You can usually count on about 6 months per year of picture-perfect weather, until the summer oven cranks up again.

Here it seems the truly nice weather comes in patches that are rather brief in comparison.

Something to keep in mind, if weather is a determinant when considering a move to the Algarve.

Today was all about preparing for our big adventure tomorrow in Castro Marin with Jere and Remi, two charming expats, whom we met on Wednesday at the meetup in Tavira.

My first order of business was to figure out how long it takes to walk to the train station from where we are staying.

I figured that the train station was about a 30 minute walk uphill under a broiling sky.

I was not wrong.

Yes, we could have walked faster, but given the dryness of the heat, you really felt as if you were trudging along in some sort of convection oven, and that if you were not careful, any step could be your last.

So we walked slow.

The station itself has a sculpture of a guy waving at a woman across the street.  Clearly he had just gotten off the train, and was greatly pleased to see her.

But who was she?

There were no bambino statues about to indicate this was a family thing.

So… was he a wealthy but already married cavaleiro from Faro here for a fling?

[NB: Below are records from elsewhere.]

(** * PC-ALE PAL: radio CAT codecs and the polyphase resampler

    A shallow embedding of the hardware-facing core of the platform
    abstraction layer:

    - [src/include/pal/radio.h]      : [RadioMode], [Channel], the [IRadio] interface;
    - [src/src/radios/kenwood.cpp]   : module [Kenwood];
    - [src/src/radios/elecraft.cpp]  : module [Elecraft];
    - [src/src/radios/icom_civ.cpp]  : module [IcomCiv];
    - [src/src/radios/yaesu_cat.cpp] : module [YaesuCat];
    - [src/src/common/resampler.cpp] : module [Resampler].

    Conventions.  A [uint8_t]/[uint32_t]/[size_t] value is a [Z] with the
    wrap-around written out ([u8], [u32], [size_t_of]).  A [std::string] is a
    [list ascii]; a byte buffer is a [list Z].  The codecs are stateful and
    talk to the outside through two [std::function] callbacks and a serial
    collaborator: every method is a computation in the monad [M], which
    threads the object state and logs each call that leaves the object as an
    [Event].  A [float] is an IEEE-754 binary32 value and a [double] a
    binary64 value ([spec_float] with the operations at precision 24 and
    53); [std::sin] and [std::cos] are parameters.  Undefined behaviour of
    the resampler (an index outside a vector, a remainder by zero) is
    [None]. *)

From Stdlib Require Import ZArith Bool Ascii String List Lia.
From Stdlib Require Import Floats.SpecFloat.
From coqutil Require Import Z.PushPullMod.
Import ListNotations.
(** * UniversalTelegramExporter: a shallow embedding of the download engine

    The Python sources embedded here are
    - [utils/state.py]           (module [State]),
    - [utils/models.py]          (module [Models]),
    - [utils/error_handler.py]   (module [ErrorHandlerPy]),
    - [utils/file_management.py] (module [FileManagement]),
    - [main.py]                  (module [Main]).

    Python integers are [Z]; Python lists are [list]; a Python [set] is a
    stdpp [gset]; Python floats are idealised as rationals ([Q]); calls
    into the outside world (Telegram client, file system, random numbers)
    are read from explicit environment records. *)

From Stdlib Require Import ZArith QArith Qminmax Lqa List String Ascii Bool Lia.
From Stdlib Require Import Strings.Byte.
From stdpp Require Import base decidable list gmap sets strings pretty.
Import ListNotations.

Local Open Scope Z_scope.
Local Open Scope list_scope.

(** ** Python values the embedding shares *)

Module Py.

(** The exception classes the dispatcher's [except] clauses test with
    [isinstance], most specific first.  In telethon
    [FileReferenceExpiredError] derives from [BadRequestError]; everything
    modelled derives from [Exception] (exits such as [KeyboardInterrupt],
    which derive from [BaseException] only, are outside the model). *)
Inductive exc_class : Type :=
| FileReferenceExpiredErrorC
| TimeoutErrorC
| BadRequestErrorC
| ExceptionC.

(** An exception instance: [type(e).__name__] and the class it falls under. *)
Record PyExc : Type := mkExc {
  exc_type_name : string;
  exc_isinstance : exc_class
}.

Or was he simply The Faithful Husband, happy to be back with his pretty young wife after some hard slog salt — from which the word salary is derived — mine business trip up in Lisbon?

A memory flickered briefly in my mind of when my wife use to wait for me in the car at the Greenwich train station when I would return home after a day’s pay in Manhattan.

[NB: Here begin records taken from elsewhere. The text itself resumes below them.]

(** X9.  Entries under different file names do not disturb each other:
    when the keys of two (prompt, model) pairs differ, a [set] under one
    pair changes neither what [get] returns under the other nor the
    other's file. *)
Theorem set_leaves_other_keys (p m p' m' r' : string) (t now : Q)
    (c : ResponseCache) :
  path_of p m ≠ path_of p' m' →
  let c' := (set p' m' r' t c).2 in
  (get p m now c').1 = (get p m now c).1
  ∧ cache_dir c' !! path_of p m = cache_dir c !! path_of p m.
Proof.
  intros Hne c'.
  assert (cache_dir c' !! path_of p m = cache_dir c !! path_of p m) as Hsame.
  { subst c'. rewrite set_files. by rewrite lookup_insert_ne. }
  split; [|exact Hsame].
  destruct (cache_dir c !! path_of p m) as [f|] eqn:Hf.
  - destruct (get_cases p m now c f Hf) as (verdict & Hget & _).
    rewrite (Hget c eq_refl Hf), (Hget c' eq_refl Hsame). reflexivity.
  - unfold Cache.get. by rewrite Hsame, Hf.
Qed.

End Hashed.

(** *** [clear] *)

Lemma foldl_delete_lookup (l : list (string * file)) :
  ∀ (d : gmap string file) (k : string),
    foldl (λ d kv, delete kv.1 d) d l !! k
    = if decide (k ∈ l.*1) then None else d !! k.
Proof.
  induction l as [|[k' f] l IH]; intros d k.
  - cbn. case_decide as Hin; [by apply elem_of_nil in Hin | done].
  - cbn [foldl fmap list_fmap fst]. rewrite IH.
    destruct (decide (k ∈ l.*1)) as [Hin|Hnin].
    + rewrite decide_True; [done | by apply elem_of_cons; right].
    + destruct (decide (k = k')) as [->|Hne].
      * rewrite decide_True by (apply elem_of_cons; by left).
        apply lookup_delete_eq.
      * rewrite decide_False.
        -- by apply lookup_delete_ne.
        -- intros [?|?]%elem_of_cons; done.
Qed.

Lemma clear_loop_spec (l : list (string * file)) :
  ∀ count c,
    clear_loop l count c
    = (Return (count + length l)%nat,
       {| ttl_seconds := ttl_seconds c;
          cache_dir := foldl (λ d kv, delete kv.1 d) (cache_dir c) l |}).
Proof.
  induction l as [|[k f] l IH]; intros count c.
  - cbn. rewrite Nat.add_0_r. by destruct c.
  - cbn [clear_loop]. unfold mbind, prog_bind, unlink, modify.
    rewrite IH. cbn [ttl_seconds cache_dir foldl fst length].
    f_equal. f_equal. lia.
Qed.

(** X10.  [clear] returns the number of entries the cache held and
    leaves it empty, with its time-to-live unchanged; every lookup that
    follows misses. *)
Theorem clear_empties (sha256_hexdigest : string → string) (p m : string)
    (now : Q) (c : ResponseCache) :
  clear c = (Return (size (cache_dir c)),
             {| ttl_seconds := ttl_seconds c; cache_dir := ∅ |})
  ∧ (Cache.get sha256_hexdigest p m now (clear c).2).1 = Return VNone.
Proof.
  assert (clear c = (Return (size (cache_dir c)),
                     {| ttl_seconds := ttl_seconds c; cache_dir := ∅ |}))
    as Hclear.
  { unfold clear. rewrite clear_loop_spec, length_map_to_list. cbn [Nat.add].
    do 2 f_equal. apply map_eq. intros k.
    rewrite foldl_delete_lookup, lookup_empty. case_decide as Hin; [done|].
    destruct (cache_dir c !! k) as [f|] eqn:Hk; [|done].
    exfalso. apply Hin. apply list_elem_of_fmap. exists (k, f).
    split; [done|]. by apply elem_of_map_to_list. }
  split; [exact Hclear|]. rewrite Hclear. cbn [snd].
  unfold Cache.get. cbn [cache_dir]. by rewrite lookup_empty.
Qed.

(** *** [clear_expired] *)

(** One turn of the loop of [clear_expired] on a file it can judge: the
    file is kept and the count stays, or the file is deleted and
    counted. *)
Lemma sweep_step (now : Q) (cache_file : string) (f : file) (count : nat)
    (rest : list (string * file)) (c : ResponseCache) :
  sweepable f = true →
  clear_expired_loop now ((cache_file, f) :: rest) count c
  = if kept (ttl_seconds c) now f
    then clear_expired_loop now rest count c
    else clear_expired_loop now rest (S count)
           {| ttl_seconds := ttl_seconds c;
              cache_dir := delete cache_file (cache_dir c) |}.
Proof.
  intros Hf. cbn [clear_expired_loop]. unfold kept.
  destruct f as [text | [| b | q | n | s | l | d] | err]; try done.
  - cbn [sweepable] in Hf.
    destruct (dict_lookup "timestamp" d)
      as [[| b | q | n | s | l | d']|] eqn:Hts;
      try done; cache_run; rewrite Hts; cbn [fst snd]; unfold Qgtb;
      try (destruct (Qle_bool _ _); reflexivity).
    + apply Z.ltb_lt in Hf. unfold float_of_int.
      rewrite (proj2 (Z.leb_gt _ _) Hf). unfold mbind, outcome_bind.
      destruct (Qle_bool _ _); reflexivity.
    + reflexivity.
  - cbn [sweepable] in Hf.
    unfold try_except, mbind, prog_bind, lift, json_load.
    by rewrite Hf.
Qed.

Lemma clear_expired_loop_spec (now : Q) (l : list (string * file)) :
  ∀ count c,
    Forall (λ kv, sweepable kv.2 = true) l →
    clear_expired_loop now l count c
    = (Return
         (count
          + length (filter (λ kv, kept (ttl_seconds c) now kv.2 = false) l))%nat,
       {| ttl_seconds := ttl_seconds c;
          cache_dir :=
            foldl (λ d kv,
                     if kept (ttl_seconds c) now kv.2 then d
                     else delete kv.1 d)
              (cache_dir c) l |}).
Proof.
  induction l as [|[k f] l IH]; intros count c Hsweep.
  - cbn. rewrite Nat.add_0_r. by destruct c.
  - apply Forall_cons in Hsweep as [Hf Hsweep]. cbn [snd] in Hf.
    rewrite sweep_step by done. cbn [foldl fst snd].
    destruct (kept (ttl_seconds c) now f) eqn:Hkept.
    + rewrite filter_cons_False by (cbn; congruence). by apply IH.
    + rewrite filter_cons_True by done. rewrite IH by done.
      cbn [ttl_seconds cache_dir length]. do 2 f_equal. lia.
Qed.

Lemma sweep_other (ttl : Z) (now : Q) (l : list (string * file)) :
  ∀ (d : gmap string file) (k : string),
    k ∉ l.*1 →
    foldl (λ d kv, if kept ttl now kv.2 then d else delete kv.1 d) d l !! k
    = d !! k.
Proof.
  induction l as [|[k' f] l IH]; intros d k Hk; [done|].
  cbn [fmap list_fmap fst] in Hk. apply not_elem_of_cons in Hk as [Hne Hk].
  cbn [foldl fst snd]. rewrite IH by done.
  destruct (kept ttl now f); [done|]. by rewrite lookup_delete_ne.
Qed.

Lemma sweep_lookup (ttl : Z) (now : Q) (l : list (string * file)) :
  NoDup l.*1 →
  ∀ (d : gmap string file) (k : string) (f : file),
    (k, f) ∈ l →
    foldl (λ d kv, if kept ttl now kv.2 then d else delete kv.1 d) d l !! k
    = if kept ttl now f then d !! k else None.
Proof.
  induction l as [|[k' f'] l IH]; intros Hnd d k f Hin.
  - by apply elem_of_nil in Hin.
  - cbn [fmap list_fmap fst] in Hnd. apply NoDup_cons in Hnd as [Hk' Hnd].
    cbn [foldl fst snd]. apply elem_of_cons in Hin as [[= <- <-]|Hin].
    + rewrite sweep_other by done.
      destruct (kept ttl now f); [done | apply lookup_delete_eq].
    + assert (k' ≠ k) as Hne.
      { intros ->. apply Hk'. apply list_elem_of_fmap. by exists (k, f). }
      rewrite (IH Hnd _ k f Hin).
      destruct (kept ttl now f); [|done].
      destruct (kept ttl now f'); [done|]. by rewrite lookup_delete_ne.
Qed.

(** X11.  On a cache whose files are all ones the sweep can judge
    (text that is not JSON, or a JSON object whose timestamp, if present,
    is a float, a boolean or an integer within the range of a float),
    [clear_expired] returns rather than raises; it returns the number of
    entries that were expired or unparsable, deletes exactly those, and
    keeps every other entry as it was; the time-to-live is unchanged.
    (A file outside these, one that is not text or whose timestamp is a
    string, a list or an integer beyond the floats, makes the sweep
    raise: see [sweep_stops_at_unjudged].) *)
Theorem clear_expired_sweeps (now : Q) (c : ResponseCache) :
  (∀ path f, cache_dir c !! path = Some f → sweepable f = true) →
  let ttl := ttl_seconds c in
  ∃ c',
    clear_expired now c
    = (Return (length (filter (λ kv, kept ttl now kv.2 = false)
                         (map_to_list (cache_dir c)))), c')
    ∧ ttl_seconds c' = ttl
    ∧ ∀ path,
        cache_dir c' !! path
        = match cache_dir c !! path with
          | Some f => if kept ttl now f then Some f else None
          | None => None
          end.
Proof.
  intros Hsweep ttl. unfold clear_expired.
  rewrite clear_expired_loop_spec.
  2:{ apply Forall_forall. intros [k f] Hin%elem_of_map_to_list.
      by apply (Hsweep k f). }
  eexists. split; [reflexivity|]. split; [reflexivity|].
  intros path. cbn [cache_dir].
  destruct (cache_dir c !! path) as [f|] eqn:Hpath.
  - rewrite (sweep_lookup _ _ _ (NoDup_fst_map_to_list _) _ path f).
    + by rewrite Hpath.
    + by apply elem_of_map_to_list.
  - rewrite sweep_other; [done|].
    intros ([k f] & Hk & Hin%elem_of_map_to_list)%list_elem_of_fmap.
    cbn [fst] in Hk. subst k. congruence.
Qed.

I high-fived the statue and went into the train station with her.  The young woman behind the ticket counter was quite amused by our desire to purchase round trip tickets in advance and our worries that the train might not show up due to some strike or that there would be no seats for us.

“This is Portugal!” she said. “Land of peace and love.”

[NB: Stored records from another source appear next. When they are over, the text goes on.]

Lemma insert_search_delete_search_witness :
  sr_btree_search (Some (avl_tree_of [16; 33; 48] true)) 34 (world0 []) =
    (33, Some (avl_tree_of [16; 33; 48] true), world0 []) /\
  sr_btree_search (Some (avl_tree_of [16; 48] true)) 34 (world0 []) =
    (NULL, Some (avl_tree_of [16; 48] true), world0 []).
Proof.
  destruct (insert_search_delete_search
              (avl_tree_of [16; 48] true) 33 34 (world0 []) (world0 []))
    as [Hins _].
  { apply wf_avl_tree_of. reflexivity. }
  { discriminate. }
  { discriminate. }
  { reflexivity. }
  destruct (insert_search_delete_search
              (avl_tree_of [16; 33; 48] true) 33 34 (world0 []) (world0 []))
    as [_ Hdel].
  { apply wf_avl_tree_of. reflexivity. }
  { discriminate. }
  { discriminate. }
  { reflexivity. }
  split.
  - exact (Hins (Some (avl_tree_of [16; 33; 48] true))
             (mkWorld [] 1 0 0 []) eq_refl).
  - exact (Hdel (Some (avl_tree_of [16; 48] true))
             (mkWorld [] (-1) 0 0 [33]) eq_refl).
Defined.

(** * Allocation failure *)

(** C7: when an allocation fails, [sr_btree_init] and [sr_btree_insert]
    return [SR_ERR_NOMEM] and nothing is left behind: [sr_btree_init]
    stores no tree and holds no block, [sr_btree_insert] leaves the tree
    as it was, holds no new block and runs no destructor. *)
Theorem allocation_failure_rolls_back t :
  wf t ->
  (forall use_avl cmp f tree_p w rc t' w',
     sr_btree_init use_avl cmp f tree_p w = (rc, t', w') ->
     alloc_failed w w' ->
     rc = SR_ERR_NOMEM /\ t' = None /\ live w' = live w /\
     destroyed w' = destroyed w) /\
  (forall x w rc t1 w1,
     sr_btree_insert (Some t) x w = (rc, t1, w1) ->
     alloc_failed w w1 ->
     rc = SR_ERR_NOMEM /\ t1 = Some t /\ live w1 = live w /\
     destroyed w1 = destroyed w).
Proof.
  intros Hwf. unfold alloc_failed. split.
  - intros use_avl cmp f tree_p w rc t' w'. unfold sr_btree_init.
    destruct cmp as [cmp|]; [|intros [= <- <- <-]; congruence].
    destruct tree_p; simpl; [|intros [= <- <- <-]; congruence].
    unfold bind at 1.
    destruct (malloc_cases w) as [(wm & Hm & Hl & Hfa & Hd & _)
                                 |(wm & Hm & Hl & Hfa & Hd & _)];
      rewrite Hm; simpl.
    + destruct use_avl; unfold avl_alloc_tree, rbinit, bind;
        (destruct (malloc_cases wm) as [(wn & Hn & Hl' & Hfa' & Hd' & _)
                                       |(wn & Hn & Hl' & Hfa' & Hd' & _)];
         rewrite Hn; unfold_world; simpl);
        intros [= <- <- <-]; simpl; intros Hne;
        try (exfalso; apply Hne; congruence);
        repeat split; try congruence; lia.
    + intros [= <- <- <-] _. repeat split; congruence.
  - intros x w rc t1 w1 Hi Hne.
    destruct (Z.eq_dec x NULL) as [->|Hx].
    { unfold sr_btree_insert in Hi; simpl in Hi.
      injection Hi as <- <- <-. congruence. }
    destruct (insert_cases t x w _ _ _ Hwf Hx Hi) as
      (Hd & [(s & _ & -> & Hl & [(_ & Hfa & _)|[(_ & _ & _ & ->)|(-> & _)]])
            |[(_ & _ & Hfa & _)|(_ & -> & -> & _ & Hl & _)]]);
      try (exfalso; apply Hne; congruence); auto.
Qed.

I was very excited by this idea, particularly since it was my 29th wedding anniversary, so instead of buying tickets, we ambled over to Lidl like hippies to do some grocery shopping.

It was heaven in there.

The AC was blasting away like gangbusters.  So we cooled off by wandering aimlessly around the wide aisles with a rolling plastic shopping basket in tow.

My wife looked for some half-and-half in the milk section, but we could not find any.  We tried to explain the half and half concept to a young man with an earphone gizmo stuck in his ear — I am not sure why stockboys have to go hi tech nowadays — but it seems that half and half is not something that you can buy in Portugal, no matter how creatively we tried to explain what it was using sign language.

Suddenly a recorded announcement in English came over the store loudspeakers.  It was a woman’s voice and sounded vaguely German.

“Please go to the register immediately to put your things on the conveyor belt as we are closing the registers in 20 minutes,” said the voice.

I found the choice of words a bit strange, but then Germans always sound a bit strange when they speak English.

What really puzzled me was that it was only 1:40 in the afternoon.

When in Rome.

So I headed to the checkout counter where a pristine conveyor belt awaited me, but the young cashier manning that station waved me off, pointing to a line that had quickly formed at the next register.

No worries.

After all, we were in no hurry to go back outside.

But as we waited, suddenly one of the registers behind me suddenly became open.

A short, stocky esse who was next in line after me started barreling past, with his loaded shopping cart now turned into a battering ram. He had obviously not heard the news that Portugal was the land of peace and love.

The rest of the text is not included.